President of DBWC tells Arab women to ‘think wide’ on job choices, consider energy sector
SAUDI BUSINESSWOMEN: The report compares Saudi women entrepreneurs with their counterparts in five Arab countries. (Getty Images - for illustrative purposes only)
By Ed Attwood
Mon 08 Nov 2010 02:59 PM

One of the UAE’s foremost business personalities has called on Gulf women to take up frontline jobs in industry sectors such as energy, where they remain underrepresented.

“I think, of course, the sector they have not yet penetrated is the industrial area,” Raja Easa Al Gurg, president of Dubai Business Women Council (DBWC), told Arabian Business on the sidelines of an event in Dubai.

“We are looking into the scope of changing the mindset of the businesswoman. Women do not need to only work as tailors or in the salon – yes, they have to think wide to see what is needed in this society.”

The businesswoman, who is also managing director of the Easa Saleh Al Gurg Group and a board member of Dubai Chamber’s executive committee, revealed that there had been 236 percent growth in the number of women working in the UAE between 1986 and 2010.

She said that the total assets of businesswomen in the country amounted to $12bn, and that women made up 33 percent of the workforce of the UAE.

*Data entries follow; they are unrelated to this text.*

(* ===== verification/StageCombine.v ===== *)
(** The window of the combine stage (src/src/moonep/combine/host/combine_layout.cpp): the checks of
    the tensors, the regions of the window, and the search for the largest chunk of a row that
    fits. A function that returns an error code and fills a layout is an option. *)
From S2P Require Import Prelude CombineSchedule CombineWire Layouts.

(** ** The checks *)

Definition HiddenValid (input output : option TileXRMoonEpTensorV1) (s nvS : Z) : option Z :=
  match input, output with
  | Some i, Some o =>
      if TensorHeaderValid input && TensorHeaderValid output && (dtype i =? TILEXR_MOONEP_DTYPE_BFLOAT16) &&
         (dtype o =? TILEXR_MOONEP_DTYPE_BFLOAT16) && (t_rank i =? 2) && (t_rank o =? 2) && (shape i 0 =? nvS) &&
         (0 <? shape i 1) && (shape o 0 =? s) && (shape o 1 =? shape i 1)
      then CheckedMul (shape i 1) 2
      else None
  | _, _ => None
  end.

Definition WeightsValid (input output : option TileXRMoonEpTensorV1) (s k nvS : Z) : bool :=
  match input, output with
  | None, None => true
  | Some i, Some o =>
      TensorHeaderValid input && TensorHeaderValid output && (dtype i =? TILEXR_MOONEP_DTYPE_FLOAT32) &&
      (dtype o =? TILEXR_MOONEP_DTYPE_FLOAT32) && (t_rank i =? 1) && (shape i 0 =? nvS) && (t_rank o =? 2) &&
      (shape o 0 =? s) && (shape o 1 =? k)
  | _, _ => false
  end.

(** ** The regions *)

(** The part of a [CombineLayout] that [BuildRegions] fills. *)
Record CombineRegions := {
  sourceHiddenOffset : Z; hiddenPayloadBytes : Z; receiveHiddenOffset : Z; sourceWeightsOffset : Z; receiveWeightsOffset : Z;
  routeWeightsBytes : Z; duplicateMaskOffset : Z; duplicateMaskBytes : Z; doneOffset : Z; doneBytes : Z;
  coreStatusOffset : Z; coreStatusBytes : Z; windowBytes : Z
}.

Record CombineLayout := {
  c_rank : Z; c_world : Z; c_s : Z; c_k : Z; c_n : Z; c_nvS : Z; hiddenSize : Z; c_blockDim : Z; c_stepCount : Z; sourcesPerCore : Z;
  chunkCount : Z; c_flags : Z; hiddenRowBytes : Z; hiddenChunkBytes : Z; hiddenChunkStride : Z; c_regions : CombineRegions
}.

Definition BuildRegions (nvS hiddenStride weightsBytes world activeCores : Z) : option CombineRegions :=
  if (nvS =? 0) || (hiddenStride =? 0) then None
  else
    hiddenBytes ← CheckedMul nvS hiddenStride;
    maskBytes ← CheckedMul nvS 4;
    done ← CheckedMul world kMoonEpCombineV2TokenStrideBytes;
    status ← CheckedMul activeCores kMoonEpCombineV2TokenStrideBytes;
    '(sourceHidden, cursor) ← AppendRegion hiddenBytes kMoonEpStageAlignment 0;
    '(receiveHidden, cursor) ← AppendRegion hiddenBytes kMoonEpStageAlignment cursor;
    '(sourceWeights, cursor) ← AppendRegion weightsBytes kMoonEpStageAlignment cursor;
    '(receiveWeights, cursor) ← AppendRegion weightsBytes kMoonEpStageAlignment cursor;
    '(duplicateMask, cursor) ← AppendRegion maskBytes kMoonEpStageAlignment cursor;
    '(doneAt, cursor) ← AppendRegion done kMoonEpCombineV2TokenStrideBytes cursor;
    '(statusAt, cursor) ← AppendRegion status kMoonEpCombineV2TokenStrideBytes cursor;
    if IPC_BUFF_MAX_SIZE <? cursor then None
    else Some {| sourceHiddenOffset := sourceHidden; hiddenPayloadBytes := hiddenBytes; receiveHiddenOffset := receiveHidden;
      sourceWeightsOffset := sourceWeights; receiveWeightsOffset := receiveWeights; routeWeightsBytes := weightsBytes;
      duplicateMaskOffset := duplicateMask; duplicateMaskBytes := maskBytes; doneOffset := doneAt; doneBytes := done;
      coreStatusOffset := statusAt; coreStatusBytes := status; windowBytes := cursor |}.

(** The binary search; a turn lowers [high - low], which bounds [fuel]. *)
Fixpoint search_stride (fuel : nat) (nvS weightsBytes world activeCores low high : Z) : Z :=
  match fuel with
  | O => low
  | S f =>
      if low <? high then
        let mid := (low + ((high - low)%u64 + 1)%u64 / 2)%u64 in
        if bool_decide (is_Some (BuildRegions nvS (mid * kMoonEpStageAlignment)%u64 weightsBytes world activeCores))
        then search_stride f nvS weightsBytes world activeCores mid high
        else search_stride f nvS weightsBytes world activeCores low (mid - 1)%u64
      else low
  end.

Definition MaxHiddenStride (nvS weightsBytes world activeCores : Z) : Z :=
  let maxUnits := IPC_BUFF_MAX_SIZE / kMoonEpStageAlignment / nvS / 2 in
  (search_stride (Z.to_nat maxUnits) nvS weightsBytes world activeCores 0 maxUnits * kMoonEpStageAlignment)%u64.

Definition TileXRMoonEpBuildCombineLayout (commRank commWorld : Z) (plan : option TileXRMoonEpPlanV1)
    (hiddenNvsh routeWeightsNvs hiddenSh routeWeightsSk : option TileXRMoonEpTensorV1) (flags : Z) : option CombineLayout :=
  if negb (flags =? TILEXR_MOONEP_FLAG_NONE) || negb (MoonEpCombineV2RankSizeSupported (u32 commWorld)) then None
  else
    s ← PlanValid commRank commWorld plan;
    p ← plan;
    rowBytes ← HiddenValid hiddenNvsh hiddenSh s (p_nvS p);
    if (INT64_MAX <? rowBytes) || negb (WeightsValid routeWeightsNvs routeWeightsSk s (p_k p) (p_nvS p)) then None
    else
      let world := commWorld in
      let nvS := p_nvS p in
      let activeCores := MoonEpCombineV2ActiveCoreCount (u32 commWorld) in
      weightsBytes ← match routeWeightsNvs with Some _ => CheckedMul nvS 4 | None => Some 0 end;
      let maxStride := MaxHiddenStride nvS weightsBytes world activeCores in
      if maxStride =? 0 then None
      else
        let chunkBytes := if rowBytes <? maxStride then rowBytes else maxStride in
        let chunkStride := AlignUp chunkBytes kMoonEpStageAlignment in
        if chunkStride =? UINT64_MAX then None
        else
          let chunks := ((rowBytes - 1)%u64 / chunkBytes + 1)%u64 in
          if 0xFFFFFF <? chunks then None
          else
            regions ← BuildRegions nvS chunkStride weightsBytes world activeCores;
            hidden ← hiddenNvsh;
            Some {| c_rank := commRank; c_world := commWorld; c_s := s; c_k := p_k p; c_n := p_n p; c_nvS := p_nvS p;
              hiddenSize := shape hidden 1; c_blockDim := activeCores; c_stepCount := MoonEpCombineV2StepCount (u32 commWorld);
              sourcesPerCore := Z.quot commWorld activeCores; chunkCount := chunks; c_flags := flags; hiddenRowBytes := rowBytes;
              hiddenChunkBytes := chunkBytes; hiddenChunkStride := chunkStride; c_regions := regions |}.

However Al Gurg warned that small businesses – in which local women are particularly active - had been left exposed by the financial crisis.

“I think the small businesses are the critical ones that are really facing those challenges because of the banks, and the banks have stopped all facilities that they were giving to business ladies,” she said.

“Our role is to show those ladies that there are ways and means to overcome these challenges especially in this period. They need to re-evaluate their business…and see how much they can face these challenges and cut down their overheads.”

She also warned that some companies might have hired too many staff during the boom period and that restructuring was necessary in some cases.

“What we’ve found is that even though lots of people might have left a business, that business managed to maintain its status. It seems that maybe we have to re-look and reorganise the thinking of business ladies – don’t overemploy beyond what is required,” she said.